The Pantawid Pamilyang Pilipino Program bill still has a long way to go, as its Senate version remains stuck at the committee level

MANILA, Philippines – The bill seeking to institutionalize the Pantawid Pamilyang Pilipino Program (4Ps) was approved on 3rd and final reading at the House of Representatives. 

Lawmakers gave their nod to House Bill (HB) No. 7773 with a vote of 196-6-0 on Wednesday, August 29. The lower chamber approved the measure on 2nd reading on August 14. 

The measure, however, still has a long way to go before it can become a law. The Senate version of the bill remains pending with the committee on social justice, welfare, and rural development.

The 4Ps bill has to successfully go through another 3 readings at the Senate before the measure can be signed into law by President Rodrigo Duterte.

What are HB 7773’s salient provisions? Should HB 7773 become a law, the Department of Social Welfare and Development (DSWD) would be mandated to implement the conditional cash transfer program every year.

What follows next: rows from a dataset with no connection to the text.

(* ===== verification/Approvals.v ===== *)
(** * Approvals: the approval journal of a run

    [ApprovalJournal] of [crates/adk-runtime/src/compat.rs]: one entry per
    approval decision, anchored in the items of the run and, until compaction
    removes its call, in the history.  [journal_observe] is its hook on the
    observations of the runner. *)

From S2P Require Import Prelude Core RunTypes.

Section journal.
Context {Value : Type} `{EqDecision Value}.
Notation Item := (RunItem Value).
Notation Marker := (ApprovalMarker Value).
Notation MarkerBoundary := (ApprovalMarkerBoundary Value).

#[export] Instance ToolCall_eq_dec : EqDecision (ToolCall Value).
Proof. solve_decision. Defined.
#[export] Instance RunItem_eq_dec : EqDecision Item.
Proof. solve_decision. Defined.
#[export] Instance RawJson_eq_dec : EqDecision (RawJson Value).
Proof. solve_decision. Defined.
#[export] Instance ToolApprovalData_eq_dec : EqDecision (ToolApprovalData Value).
Proof. solve_decision. Defined.
#[export] Instance ApprovalMarker_eq_dec : EqDecision Marker.
Proof. solve_decision. Defined.

Record ApprovalJournalEntry := mkEntry {
  entry_marker : Marker;
  new_items_before : nat;
  history_before : option nat;
  entry_reason : option string;
}.
Record Journal := mkJournal {
  entries : list ApprovalJournalEntry;
  history_invalidated : bool;
}.
Definition empty_journal : Journal := mkJournal [] false.

Definition with_history (b : option nat) (e : ApprovalJournalEntry) : ApprovalJournalEntry :=
  mkEntry (entry_marker e) (new_items_before e) b (entry_reason e).

(** [ApprovalJournal::history_markers] *)
Definition history_markers (j : Journal) : result string (list MarkerBoundary) :=
  if history_invalidated j
  then Err "approval history anchors invalidated by history replacement"
  else Ok (sort_boundaries (omap (λ e, (λ b, mkBoundary b (entry_marker e)) <$> history_before e)
             (entries j))).

(** [ApprovalJournal::restore] *)
Definition restore_journal (es : list ApprovalJournalEntry) (history_len new_items_len : nat)
    : result string Journal :=
  _ ← mapR (λ e,
        _ ← validate_marker (entry_marker e);
        ensure (negb (match history_before e with Some n => history_len <? n | None => false end
                      || (new_items_len <? new_items_before e)))
          "approval journal anchor out of range") es;
  Ok (mkJournal es false).

(** The indices of a list at which a predicate holds. *)
Definition positions {A} (p : A → bool) (l : list A) : list nat :=
  omap (λ ia, if p ia.2 then Some ia.1 else None) (imap pair l).

Definition is_message (item : Item) : bool :=
  match item with ItemMessage _ => true | _ => false end.

(** The loop of [rebase_entry] over [before]. *)
Fixpoint correspondence (before_all after : list Item) (old : list (nat * Item))
    (acc : list (nat * nat)) : result string (list (nat * nat)) :=
  match old with
  | [] => Ok acc
  | (old_index, item) :: old =>
      if is_message item then correspondence before_all after old acc
      else
        match positions (λ c, bool_decide (c = item)) after with
        | [] => correspondence before_all after old acc
        | new_index :: more =>
            if negb (bool_decide (more = []))
               || (1 <? length (positions (λ c, bool_decide (c = item)) before_all))
               || match last acc with Some (_, previous) => new_index <=? previous | None => false end
            then Err "ambiguous approval history correspondence"
            else correspondence before_all after old (acc ++ [(old_index, new_index)])
        end
  end.

Definition rebase_entry (e : ApprovalJournalEntry) (before after : list Item)
    : result string ApprovalJournalEntry :=
  match history_before e with
  | None => Ok e
  | Some boundary =>
      if length before <? boundary then Err "cannot rebase a future approval boundary"
      else
        call ← approval_call (marker_data (entry_marker e));
        if negb (existsb (λ item, match item with
                 | ItemToolCall surviving => bool_decide (surviving = call)
                 | ItemToolResult id _ => String.eqb id (call_id call)
                 | _ => false end) after)
        then Ok (with_history None e)
        else
          c ← correspondence before after (imap pair before) [];
          n ← ok_or (match List.find (λ on, boundary <=? on.1) c with
                     | Some (_, new) => Some new
                     | None => (λ on, S on.2) <$> last c
                     end) "no surviving approval boundary anchor";
          Ok (with_history (Some n) e)
  end.

(** The loop over [&mut state.entries]: it stops at the first failure. *)
Fixpoint rebase_entries (es : list ApprovalJournalEntry) (before after : list Item)
    : list ApprovalJournalEntry * bool :=
  match es with
  | [] => ([], false)
  | e :: es =>
      match rebase_entry e before after with
      | Ok e => let '(es, bad) := rebase_entries es before after in (e :: es, bad)
      | Err _ => (e :: es, true)
      end
  end.

(** The loop over the markers of [ApprovalHistoryReplaced]: each takes the first
    unused entry with the same marker. *)
Fixpoint place_marker (m : MarkerBoundary) (index : nat) (used : gset nat)
    (es : list ApprovalJournalEntry) : option (nat * list ApprovalJournalEntry) :=
  match es with
  | [] => None
  | e :: es =>
      if negb (bool_decide (index ∈ used)) && bool_decide (entry_marker e = marker m)
      then Some (index, with_history (Some (before_item m)) e :: es)
      else
        match place_marker m (S index) used es with
        | Some (i, es) => Some (i, e :: es)
        | None => None
        end
  end.
Fixpoint place_markers (ms : list MarkerBoundary) (used : gset nat)
    (es : list ApprovalJournalEntry) : list ApprovalJournalEntry * bool :=
  match ms with
  | [] => (es, true)
  | m :: ms =>
      match place_marker m 0 used es with
      | Some (i, es) => place_markers ms ({[i]} ∪ used) es
      | None => (es, false)
      end
  end.

Definition decision_phase (d : ApprovalDecision) : ApprovalPhase :=
  match d with Defer => PhasePending | Approve => PhaseApproved | DenyCall => PhaseDenied end.

(** [ApprovalJournal::observe] *)
Definition journal_observe (o : Observation Value) (j : Journal) : result Error unit * Journal :=
  match o with
  | ApprovalHistoryReplaced _ _ markers =>
      let '(es, ok) := place_markers markers ∅ (with_history None <$> entries j) in
      if ok then (Ok tt, mkJournal es (history_invalidated j))
      else (Err (mkError Internal "compaction invented an approval marker"), mkJournal es true)
  | ObsApprovalMarker agent call decision reason new_items history =>
      (Ok tt, mkJournal
         (entries j ++ [mkEntry (from_call call (decision_phase decision) agent) new_items
                          (Some history) reason]) (history_invalidated j))
  | HistoryReplaced before after =>
      if bool_decide (before = after) then (Ok tt, j)
      else
        let '(es, bad) := rebase_entries (entries j) before after in
        (Ok tt, mkJournal es (history_invalidated j || bad))
  | _ => (Ok tt, j)
  end.
End journal.
Arguments ApprovalJournalEntry : clear implicits.
Arguments Journal : clear implicits.
(* ===== verification/Compaction.v ===== *)
(** * Compaction: deterministic local history compaction

    [crates/adk-runtime/src/compaction.rs]: token estimates and their
    calibration, the choice of what a compaction removes ([compact_mixed]), and
    the finalization that repairs call and result pairs.  The wording of a
    summary ([summarize], [summarize_terse]), the printing of a JSON value and
    Unicode lower-casing are parameters. *)

From Stdlib Require Import Ascii SpecFloat.
From S2P Require Import Prelude Text Core RunTypes.

Definition SUMMARY_MARKER : string := "[COMPACTED HISTORY SUMMARY]".
Definition CARRY_FORWARD_MARKER : string := "[COMPACTION CARRY-FORWARD]".
Definition DEFAULT_OUTPUT_RESERVE : N := 16384.
Definition REQUEST_SAFETY_BUFFER : N := 8192.

Record LocalCompactionPolicy := mkLocalPolicy {
  enabled : bool;
  trigger_tokens : N;
  target_tokens : N;
  preserve_recent_items : nat;
  preserve_initial_user_messages : nat;
  summary_bullet_limit : nat;
}.
#[export] Instance LocalCompactionPolicy_eq_dec : EqDecision LocalCompactionPolicy.
Proof. solve_decision. Defined.
Definition default_policy : LocalCompactionPolicy := mkLocalPolicy true 180000 100000 12 2 4.
Definition with_limits (trigger target : N) (p : LocalCompactionPolicy) : LocalCompactionPolicy :=
  mkLocalPolicy (enabled p) trigger target (preserve_recent_items p)
    (preserve_initial_user_messages p) (summary_bullet_limit p).

Definition has (part s : string) : bool := contains (bytes part) (bytes s).
Definition begins (p s : string) : bool := starts_with (bytes p) (bytes s).

(** [LocalCompactionPolicy::for_model]; [to_lowercase] is Unicode's. *)
Definition for_model (to_lowercase : string → string) (model : string) : LocalCompactionPolicy :=
  let name := match split_once "/" (bytes (trim model)) with
              | Some (_, name) => of_bytes name
              | None => trim model
              end in
  let model := to_lowercase (trim name) in
  let '(trigger, target) :=
    if existsb (λ part, has part model) ["spark"; "nano"; "mini"; "lite"; "flash"]
    then (110000, 60000)%N
    else if begins "gpt-6" model then (244800, 136000)%N
    else if begins "gpt-5.6" model then (334800, 186000)%N
    else if existsb (λ p, begins p model)
              ["gpt-5.5"; "gpt-5.4"; "gpt-5.3-codex"; "gpt-5.2"; "gpt-5.1"]
    then (360000, 200000)%N
    else if has "fable" model then (900000, 500000)%N
    else (180000, 100000)%N in
  with_limits trigger target default_policy.

(** [LocalCompactionPolicy::normalized] *)
Definition or_default (n d : nat) : nat := if (n =? 0)%nat then d else n.
Definition normalized (self : LocalCompactionPolicy) : LocalCompactionPolicy :=
  let trigger := if (trigger_tokens self =? 0)%N then 180000%N else trigger_tokens self in
  let target :=
    if (target_tokens self =? 0)%N || (trigger <=? target_tokens self)%N
    then N.max (trigger / 2) 1 else target_tokens self in
  mkLocalPolicy (enabled self) trigger target (or_default (preserve_recent_items self) 12)
    (or_default (preserve_initial_user_messages self) 2)
    (or_default (summary_bullet_limit self) 4).

(** ** Calibration of the estimates *)

Definition f64_ratio (m : Z) (e : Z) : f64 := binary_normalize 53 1024 m e false.
Definition f64_half : f64 := f64_ratio 1 (-1).
Definition f64_max_ratio : f64 := f64_ratio 5 (-1).
Definition default_calibration : f64 := f64_of_N 1.
(** [clamp(0.5, 2.5)] *)
Definition clamp_ratio (x : f64) : f64 :=
  if f64_ltb x f64_half then f64_half else if f64_ltb f64_max_ratio x then f64_max_ratio else x.
Definition observe_estimate (self : f64) (actual estimated : N) : f64 :=
  if (0 <? actual)%N && (0 <? estimated)%N
  then clamp_ratio
         (f64_add (f64_mul f64_half self)
            (f64_div (f64_mul f64_half (f64_of_N actual)) (f64_of_N estimated)))
  else self.
Definition apply_calibration (self : f64) (policy : LocalCompactionPolicy)
    : LocalCompactionPolicy :=
  if negb (enabled policy) || SFeqb self (f64_of_N 1) then policy
  else
    let policy := normalized policy in
    let scaled n := N.max (f64_to_u64 false (f64_div (f64_of_N n) self)) 1 in
    with_limits (scaled (trigger_tokens policy)) (scaled (target_tokens policy)) policy.

(** ** Token estimates *)

Definition estimate_string_tokens (text : string) : N :=
  let text := trim text in
  if String.eqb text "" then 0 else (N.of_nat (char_count (bytes text)) / 4 + 1)%N.

(** The text and reasoning parts of a content, joined by newlines. *)
Definition content_text (content : list Content) : string :=
  String.concat (String "010"%char "")
    (omap (λ c, match c with
                | Text t | ContentReasoning t _ => Some t
                | _ => None end) content).

Section compaction.
Context {Value : Type}.
Notation Item := (RunItem Value).
Notation MarkerBoundary := (ApprovalMarkerBoundary Value).
(** [serde_json]: printing a value, and reading an integer from one. *)
Context (to_string : Value → string) (as_u64 : Value → option N).

Inductive HistoryItem :=
| Native (item : Item)
| Approval (marker : ApprovalMarker Value).

(** [mixed_history]: [None] where its assertion fails.  The boundaries are
    taken in a stable order of their positions. *)
Fixpoint mix (index : nat) (items : list Item) (markers : list MarkerBoundary)
    : list HistoryItem :=
  let here := Approval ∘ marker <$> filter (λ m, before_item m = index) markers in
  match items with
  | [] => here
  | item :: items => here ++ Native item :: mix (S index) items markers
  end.
Definition mixed_history (items : list Item) (markers : list MarkerBoundary)
    : option (list HistoryItem) :=
  if forallb (λ m, before_item m <=? length items) markers
  then Some (mix 0 items (sort_boundaries markers)) else None.
(** Without markers the assertion holds. *)
Definition native (items : list Item) : list HistoryItem := Native <$> items.

Fixpoint split_from (n : nat) (l : list HistoryItem) : list Item * list MarkerBoundary :=
  match l with
  | [] => ([], [])
  | Native item :: l => let '(items, ms) := split_from (S n) l in (item :: items, ms)
  | Approval m :: l => let '(items, ms) := split_from n l in (items, mkBoundary n m :: ms)
  end.
Definition split_history : list HistoryItem → list Item * list MarkerBoundary := split_from 0.

Definition message_of (item : HistoryItem) : option Message :=
  match item with
  | Native (ItemMessage m) | Native (ItemPhasedMessage m _) => Some m
  | _ => None
  end.
Definition item_text (item : HistoryItem) : string :=
  match item with
  | Native (ItemMessage m) | Native (ItemPhasedMessage m _) => trim (content_text (content m))
  | Native (ItemReasoning r) => trim (reasoning_text r)
  | Native (ItemCompaction _) => "OpenAI compaction item"
  | _ => ""
  end.

Definition estimate_item (item : HistoryItem) : N :=
  match item with
  | Native (ItemMessage m) | Native (ItemPhasedMessage m _) =>
      estimate_string_tokens (content_text (content m)) + 8
  | Native (ItemToolCall call) =>
      estimate_string_tokens (call_name call)
      + estimate_string_tokens (to_string (arguments call)) + 16
  | Native (ItemToolResult _ output) =>
      estimate_string_tokens (content_text (output_content output)) + 12
  | Native (ItemHandoff _ agent) => estimate_string_tokens agent + 8
  | Native (ItemReasoning r) => estimate_string_tokens (reasoning_text r) + 8
  | Native (ItemCompaction c) =>
      N.min (estimate_string_tokens (compaction_encrypted_content c)) 20000 + 8
  | Approval m =>
      estimate_string_tokens (approval_tool (marker_data m))
      + estimate_string_tokens (match approval_input (marker_data m) with
                                | Missing => "" | Present v => to_string v end) + 8
  end.
Definition estimate_mixed_tokens (items : list HistoryItem) : N :=
  foldr (λ i n, (estimate_item i + n)%N) 0%N items.
Definition estimate_history_tokens (items : list Item) : N :=
  estimate_mixed_tokens (native items).
Definition estimate_history_tokens_with_approvals (items : list Item)
    (markers : list MarkerBoundary) : option N :=
  estimate_mixed_tokens <$> mixed_history items markers.

Definition setting (request : ModelRequest Value) (name : string) : N :=
  default 0%N (settings request !! name ≫= as_u64).
Definition output_reserve_tokens (request : ModelRequest Value) : N :=
  let max := setting request "max_tokens" in
  N.max (if (max =? 0)%N then DEFAULT_OUTPUT_RESERVE else max) (setting request "thinking_budget").
Definition estimate_tool (t : ToolDefinition) : N :=
  estimate_string_tokens (tool_name t) + estimate_string_tokens (description t)
  + estimate_string_tokens (input_schema t) + 32.
Definition estimate_request_overhead_tokens (request : ModelRequest Value) : N :=
  estimate_string_tokens (instructions request) + 8
  + foldr (λ t n, (estimate_tool t + n)%N) 0%N (request_tools request)
  + output_reserve_tokens request + REQUEST_SAFETY_BUFFER.

(** ** What a compaction keeps *)

Definition is_text (c : Content) : bool := match c with Text _ => true | _ => false end.
Definition is_role (r : Role) (item : HistoryItem) : bool :=
  is_some_and (message_of item) (λ m, bool_decide (role m = r)).
Definition must_preserve (item : HistoryItem) : bool :=
  match item with
  | Native (ItemMessage m) | Native (ItemPhasedMessage m _) =>
      bool_decide (role m = System) || bool_decide (role m = Developer)
      || existsb (λ c, negb (is_text c)) (content m)
  | Native (ItemToolResult _ output) => existsb (λ c, negb (is_text c)) (output_content output)
  | Native (ItemHandoff _ _) => true
  | Native (ItemCompaction c) => negb (String.eqb (trim (compaction_encrypted_content c)) "")
  | _ => false
  end.
Definition is_initial_user (item : HistoryItem) : bool :=
  is_role User item
  && negb (String.eqb (item_text item) "")
  && negb (existsb (λ p, begins p (item_text item))
             ["[SYSTEM]"; "[PHASE TRANSITION"; CARRY_FORWARD_MARKER]).

(** The indices of the prefix: [n] initial user messages are still wanted. *)
Fixpoint preserved_prefix (index n : nat) (items : list HistoryItem) : gset nat :=
  match items with
  | [] => ∅
  | item :: items =>
      let initial := (0 <? n) && is_initial_user item in
      (if must_preserve item || initial then {[index]} else ∅)
      ∪ preserved_prefix (S index) (if initial then pred n else n) items
  end.

(** The last index of each call and of each result, as the maps hold them. *)
Definition call_of (item : HistoryItem) : option string :=
  match item with
  | Native (ItemToolCall call) => if String.eqb (call_id call) "" then None else Some (call_id call)
  | _ => None
  end.
Definition output_of (item : HistoryItem) : option string :=
  match item with
  | Native (ItemToolResult id _) => if String.eqb id "" then None else Some id
  | _ => None
  end.
Fixpoint index_by (key : HistoryItem → option string) (index : nat) (items : list HistoryItem)
    (m : gmap string nat) : gmap string nat :=
  match items with
  | [] => m
  | item :: items =>
      index_by key (S index) items
        (match key item with Some id => <[id := index]> m | None => m end)
  end.
Definition protect_pairs (items : list HistoryItem) (protected : gset nat) : gset nat :=
  let calls := index_by call_of 0 items ∅ in
  let outputs := index_by output_of 0 items ∅ in
  let partner (i : nat) : option nat :=
    match items !! i with
    | Some (Native (ItemToolCall call)) => outputs !! call_id call
    | Some (Native (ItemToolResult id _)) => calls !! id
    | _ => None
    end in
  let extras := omap partner (elements protected) in
  protected ∪ list_to_set extras.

Funds would have to be allocated for 4Ps under the annual national budget until the program has covered 60% of the total number of “extremely poor households” in the country. 

The bill defines the poor as households whose income falls below the poverty threshold as defined by the National Economic Development Authority and “cannot afford in a sustained manner to provide their minimum basic needs of food, health, education, housing, and other essential amenities in life.” 

The DSWD would still be tasked to select qualified household-beneficiaries using a standardized targeting system, subject to revalidation every 3 years. Coverage under the program is valid for 5 years. (READ: Where in the PH are the Pantawid beneficiaries?)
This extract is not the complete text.